After 14 days of chondrogenic induction, qPCR analysis revealed no significant difference in SOX9 expression between 2% O₂ and 20% O₂ pellets (Fig. 5A). SOX9 in 2% O₂ micropellets, meanwhile, showed an average increase of 7.5-fold over 20% O₂ pellets and 3.0-fold over 2% O₂ pellets. Aggrecan was increased 12- and 350-fold in 2% O₂ pellets and 2% O₂ micropellets, respectively, compared to 20% O₂ pellets (Fig. 5B). Collagen II was increased on average 1,500-fold in 2% O₂ pellets and 33,000-fold in 2% O₂ micropellets compared to 20% O₂ pellets (Fig. 5C). We screened 20% O₂ micropellet samples for aggrecan and collagen II gene expression and found these to be expressed at similar levels as in 20% O₂ pellets (data not shown) and taking into consideration the sGAG results, did not continue with the full panel of genes for 20% O₂ micropellets.

Figure 5.

Fold-change in mRNA levels of common markers for chondrogenesis, hypertrophy, and osteogenesis in human BM-MSC pellets and micropellets differentiated under 2% O₂ compared to conventional 20% O₂ pellets. After 14 days in chondrogenic culture the relative gene expression levels of (A) the transcription factors SOX9 and Runx2/Cbfa1, (B) the proteoglycans aggrecan and versican, (C) collagens I, II, and X, and (D) the bone-forming marker osteocalcin were analyzed by real-time quantitative polymerase chain reaction. All values are the mean fold-change relative to 20% O₂ pellets normalized to cyclophilin A for n = 7 samples from three independent experiments. Error bars represent 95% confidence intervals. Statistical significance was determined by ANOVA with Tukey post hoc tests. ^*p < 0.05 compared to 20% O₂ pellets; †p < 0.05 compared to 2% O₂ pellets. SOX9, (sex determining region Y)-box 9; Runx2/Cbfa1, runt-related transcription factor 2/core-binding factor α1.

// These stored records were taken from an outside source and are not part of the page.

(* ===== verification/Status.v ===== *)
(** * Append-only assertion status: [crates/graphforge-knowledge/src/status.rs].

    Status values and their spelling, one status event, and the ledger: validation,
    canonical construction, incremental merge, current status and row fingerprints.
    The Arrow batch encoding is not modelled. *)

From stdpp Require Import base list gmap strings sorting.
From Stdlib Require Import ZArith Lia.
From S2P Require Import Prelude Uuid Canonical Knowledge.

Definition ASSERTION_STATUS_CONTRACT_VERSION : Z := 1.

Module AStatus.
Inductive AssertionStatus :=
| Hypothesis_ | Supported | Refuted | Disputed | Retracted | Superseded.

#[global] Instance status_eq_dec : EqDecision AssertionStatus.
Proof. solve_decision. Defined.

Definition as_str (s : AssertionStatus) : string :=
  match s with
  | Hypothesis_ => "hypothesis"
  | Supported => "supported"
  | Refuted => "refuted"
  | Disputed => "disputed"
  | Retracted => "retracted"
  | Superseded => "superseded"
  end.

Definition parse (value : string) : K AssertionStatus :=
  if decide (value = "hypothesis") then Ok Hypothesis_
  else if decide (value = "supported") then Ok Supported
  else if decide (value = "refuted") then Ok Refuted
  else if decide (value = "disputed") then Ok Disputed
  else if decide (value = "retracted") then Ok Retracted
  else if decide (value = "superseded") then Ok Superseded
  else Err (invalid "assertion_status.status" "unknown registry value").

Definition is_terminal (s : AssertionStatus) : bool :=
  match s with Superseded => true | _ => false end.

(** The persisted spelling and the registry value determine each other. *)
Lemma parse_as_str v s : parse v = Ok s <-> v = as_str s.
Proof.
  unfold parse. split; [|by intros ->; destruct s].
  intros H. repeat case_decide; by inv_result.
Qed.

Lemma status_as_str_short s : lenZ (bytes_of (as_str s)) <= MAX_CANONICAL_TEXT_BYTES.
Proof. destruct s; by vm_compute. Qed.

Lemma status_as_str_inj s1 s2 : as_str s1 = as_str s2 -> s1 = s2.
Proof. intros H%(f_equal parse). destruct s1, s2; done. Qed.
End AStatus.
Abbreviation AssertionStatus := AStatus.AssertionStatus.
Abbreviation is_terminal := AStatus.is_terminal.

Record AssertionStatusEvent (U : Type) := mkStatusEvent {
  status_event_uuid : U;
  assertion_uuid : U;
  status : AssertionStatus;
  confidence_uuid : option U;
  reasoning_uuid : option U;
  provenance_uuid : U;
  recorded_at_micros : Z;
  contract_version : Z;
}.
Arguments mkStatusEvent {U}.
Arguments status_event_uuid {U}.
Arguments assertion_uuid {U}.
Arguments status {U}.
Arguments confidence_uuid {U}.
Arguments reasoning_uuid {U}.
Arguments provenance_uuid {U}.
Arguments recorded_at_micros {U}.
Arguments contract_version {U}.

#[global] Instance status_event_eq_dec `{EqDecision U} : EqDecision (AssertionStatusEvent U).
Proof. solve_decision. Defined.

Section ledger.
Context {U : Type} `{!UuidCrate U}.
Implicit Types (e row event : AssertionStatusEvent U) (events staged : list (AssertionStatusEvent U)).

(** [AssertionStatusEvent::new] *)
Definition status_event_new (event_uuid assertion : U) (st : AssertionStatus)
    (confidence reasoning : option U) (provenance : U) (recorded_at : Z)
    : K (AssertionStatusEvent U) :=
  require_v7 event_uuid "status_event_uuid" ;;
  require_v7 assertion "assertion_uuid" ;;
  require_opt_v7 confidence "confidence_uuid" ;;
  require_opt_v7 reasoning "reasoning_uuid" ;;
  require_uuid provenance "provenance_uuid" ;;
  Ok (mkStatusEvent event_uuid assertion st confidence reasoning provenance recorded_at
        ASSERTION_STATUS_CONTRACT_VERSION).

Definition validate_event (row : AssertionStatusEvent U) : K unit :=
  if negb (contract_version row =? ASSERTION_STATUS_CONTRACT_VERSION)
  then Err (invalid "assertion_status.contract_version" "unsupported version")
  else
    require_v7 (status_event_uuid row) "status_event_uuid" ;;
    require_v7 (assertion_uuid row) "assertion_uuid" ;;
    require_opt_v7 (confidence_uuid row) "confidence_uuid" ;;
    require_opt_v7 (reasoning_uuid row) "reasoning_uuid" ;;
    require_uuid (provenance_uuid row) "provenance_uuid".

Definition superseded_is_terminal : KnowledgeError :=
  invalid "assertion_status.status" "superseded is terminal".

(** The loop of [validate_terminal_sequence], with the set of superseded assertions. *)
Fixpoint terminal_scan (terminal_assertions : gset U) (events : list (AssertionStatusEvent U))
    : K unit :=
  match events with
  | [] => Ok tt
  | event :: events' =>
      if bool_decide (assertion_uuid event ∈ terminal_assertions)
           && negb (is_terminal (status event))
      then Err superseded_is_terminal
      else terminal_scan
             (if is_terminal (status event)
              then {[assertion_uuid event]} ∪ terminal_assertions else terminal_assertions)
             events'
  end.

Definition validate_terminal_sequence (events : list (AssertionStatusEvent U)) : K unit :=
  terminal_scan ∅ events.

(** [events.sort_by_key(|row| (row.recorded_at_micros, row.status_event_uuid))] *)
Definition sort_events (events : list (AssertionStatusEvent U)) : list (AssertionStatusEvent U) :=
  sort_rows status_event_uuid recorded_at_micros events.

Definition status_limit (observed limit : Z) : KnowledgeError :=
  KErr.Limit "assertion_status_events" observed limit.

(** [AssertionStatusLedger::new_with_limit]; a ledger is its list of events. *)
Definition new_with_limit (events : list (AssertionStatusEvent U)) (max_rows : Z)
    : K (list (AssertionStatusEvent U)) :=
  if max_rows <? lenZ events then Err (status_limit (lenZ events) max_rows)
  else
    scan_ids status_event_uuid validate_event (KErr.Duplicate "status_event_uuid") ∅ events ;;
    (let events := sort_events events in
     validate_terminal_sequence events ;; Ok events).

Definition ledger_new (events : list (AssertionStatusEvent U)) : K (list (AssertionStatusEvent U)) :=
  new_with_limit events MAX_KNOWLEDGE_ROWS.

(** The assertions an existing ledger has superseded. *)
Definition terminal_assertions (events : list (AssertionStatusEvent U)) : gset U :=
  list_to_set (assertion_uuid <$> filter (fun row => is_terminal (status row) = true) events).

Definition merge_with_limit (self staged : list (AssertionStatusEvent U)) (max_rows : Z)
    : K (list (AssertionStatusEvent U)) :=
  let terminal := terminal_assertions self in
  events ← merge_loop status_event_uuid
    (fun event =>
       if bool_decide (assertion_uuid event ∈ terminal) && negb (is_terminal (status event))
       then Err superseded_is_terminal else validate_event event)
    (KErr.Conflict "status_event_uuid") staged self (by_id status_event_uuid self);
  if max_rows <? lenZ events then Err (status_limit (lenZ events) max_rows)
  else Ok (sort_events events).

Definition ledger_merge (self staged : list (AssertionStatusEvent U))
    : K (list (AssertionStatusEvent U)) :=
  merge_with_limit self staged MAX_KNOWLEDGE_ROWS.

(** [current_for]: the latest event of an assertion. *)
Definition current_for (events : list (AssertionStatusEvent U)) (assertion : U)
    : option (AssertionStatusEvent U) :=
  max_by_key (row_key status_event_uuid recorded_at_micros)
    (filter (fun row => assertion_uuid row = assertion) events).

(** The bytes [event_fingerprint_for_row] writes. *)
Definition event_writer (row : AssertionStatusEvent U) : W :=
  writer_raw (as_bytes (status_event_uuid row)) ;;
  writer_raw (as_bytes (assertion_uuid row)) ;;
  writer_text (bytes_of (AStatus.as_str (status row))) ;;
  optional_uuid (confidence_uuid row) ;;
  optional_uuid (reasoning_uuid row) ;;
  writer_raw (as_bytes (provenance_uuid row)) ;;
  writer_i64 (recorded_at_micros row) ;;
  writer_u32 (contract_version row).

Definition event_fingerprint_for_row (sha256 : list Z -> list Z) (row : AssertionStatusEvent U)
    : K (list Z) :=
  map_err KErr.Canonical (write_fingerprint sha256 Domain.AssertionStatus (event_writer row)).

(** [event_fingerprint]: the first row with the identity, or a dangling reference. *)
Definition event_fingerprint (sha256 : list Z -> list Z) (events : list (AssertionStatusEvent U))
    (event_uuid : U) : K (list Z) :=
  fingerprint_of status_event_uuid (event_fingerprint_for_row sha256)
    (KErr.Dangling "status_event_uuid") events event_uuid.

(** [event_fingerprints]: one pass, stopping at the first error. *)
Definition event_fingerprints (sha256 : list Z -> list Z) (events : list (AssertionStatusEvent U))
    : K (list (U * list Z)) :=
  fingerprint_table status_event_uuid (event_fingerprint_for_row sha256) events.

(** ** What the checks decide *)

Definition valid_event (row : AssertionStatusEvent U) : Prop :=
  contract_version row = ASSERTION_STATUS_CONTRACT_VERSION /\
  v7 (status_event_uuid row) /\ v7 (assertion_uuid row) /\
  from_option v7 True (confidence_uuid row) /\ from_option v7 True (reasoning_uuid row) /\
  is_nil (provenance_uuid row) = false.

Lemma validate_event_Ok row : validate_event row = Ok tt <-> valid_event row.
Proof.
  unfold validate_event, valid_event.
  rewrite guard_Ok, !bind_unit_Ok, !require_v7_Ok, !require_opt_v7_Ok, require_uuid_Ok.
  by rewrite negb_false_iff, Z.eqb_eq.
Qed.

Lemma status_event_new_Ok id a st c r p t row :
  status_event_new id a st c r p t = Ok row <->
  row = mkStatusEvent id a st c r p t ASSERTION_STATUS_CONTRACT_VERSION /\ valid_event row.
Proof.
  unfold status_event_new, valid_event.
  rewrite !bind_unit_Ok, !require_v7_Ok, !require_opt_v7_Ok, require_uuid_Ok.
  split.
  - intros (?&?&?&?&?&[= <-]). done.
  - intros (->&?&?&?&?&?&?). done.
Qed.

(** A superseded assertion is followed by superseded events only. *)
Definition terminal_closed (events : list (AssertionStatusEvent U)) : Prop :=
  forall i j e e', (i < j)%nat -> events !! i = Some e -> events !! j = Some e' ->
    assertion_uuid e' = assertion_uuid e -> is_terminal (status e) = true ->
    is_terminal (status e') = true.

Lemma terminal_closed_cons e events :
  terminal_closed (e :: events) <->
  (is_terminal (status e) = true ->
     Forall (fun e' => assertion_uuid e' = assertion_uuid e -> is_terminal (status e') = true) events) /\
  terminal_closed events.
Proof.
  unfold terminal_closed. split.
  - intros H. split.
    + intros He. apply Forall_lookup. intros j e' Hj Ha.
      by eapply (H 0%nat (S j)); [lia|..].
    + intros i j e1 e2 Hij H1 H2. eapply (H (S i) (S j)); [lia|done..].
  - intros [He H] [|i] [|j] e1 e2 Hij H1 H2 Ha Ht; try lia; simpl in *; simplify_eq.
    + rewrite Forall_lookup in He. eauto.
    + eapply (H i j); [lia|done..].
Qed.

Collagen I was not significantly different between pellet cultures but increased 4.2-fold in 2% O₂ micropellets compared to 20% O₂ pellets (Fig. 5C). Comparing 2% O₂ micropellets to monolayer MSCs using GAPDH revealed a 2.2-fold increase (data not shown), meaning that the monolayer MSCs expressed collagen I at an intermediate level between pellets and 2% O₂ micropellets. Versican, on the other hand, was not significantly different among the differentiated conditions (Fig. 5B). Collagen X followed the trend of collagen II, although it was highly variable among samples even within the same donor. Still, there was a significant 21-fold increase in collagen X in 2% O₂ pellets and 1,600-fold in 2% O₂ micropellets compared to 20% O₂ pellets (Fig. 5C). Despite this trend, there was no significant difference in Runx2/Cbfa1 or osteocalcin gene expression in 2% O₂ micropellets compared to 20% O₂ pellets (Fig. 5A, D), although Runx2/Cbfa1 was significantly lower in 2% O₂ pellets compared to micropellets.

Discussion

In this study, we investigated chondrogenesis of human BM-MSCs in conventional pellet culture compared to micropellets and the effects of oxygen tension in these different aggregates. The importance of MSC aggregation has been partially explained by the role of Jagged-1-mediated Notch signaling in the chondrogenesis pathway (29). Notch signaling, which is activated by cell–cell contact, must be initiated for MSCs to begin chondrogenesis but must later be switched off for differentiation to continue (61). TGF-β3 was recently discovered to downregulate Notch gene expression and protein levels in MSCs, resulting in the SOX9-mediated upregulation of collagen II (26). Thus, TGF-β may be a key regulator resulting in the transience of Notch signaling that is critical for chondrogenesis of MSCs. Given that hypoxia reportedly enhances Notch signaling (27), oxygen tension may also be a crucial factor. We hypothesize that the benefits of low oxygen on in vitro MSC chondrogenesis may be abrogated somewhat by the limitations of current chondrogenic protocols. Specifically, we believe that the mass transport properties and self-induced oxygen gradient of macroscopic pellet culture are substantial obstacles to robust chondrogenesis.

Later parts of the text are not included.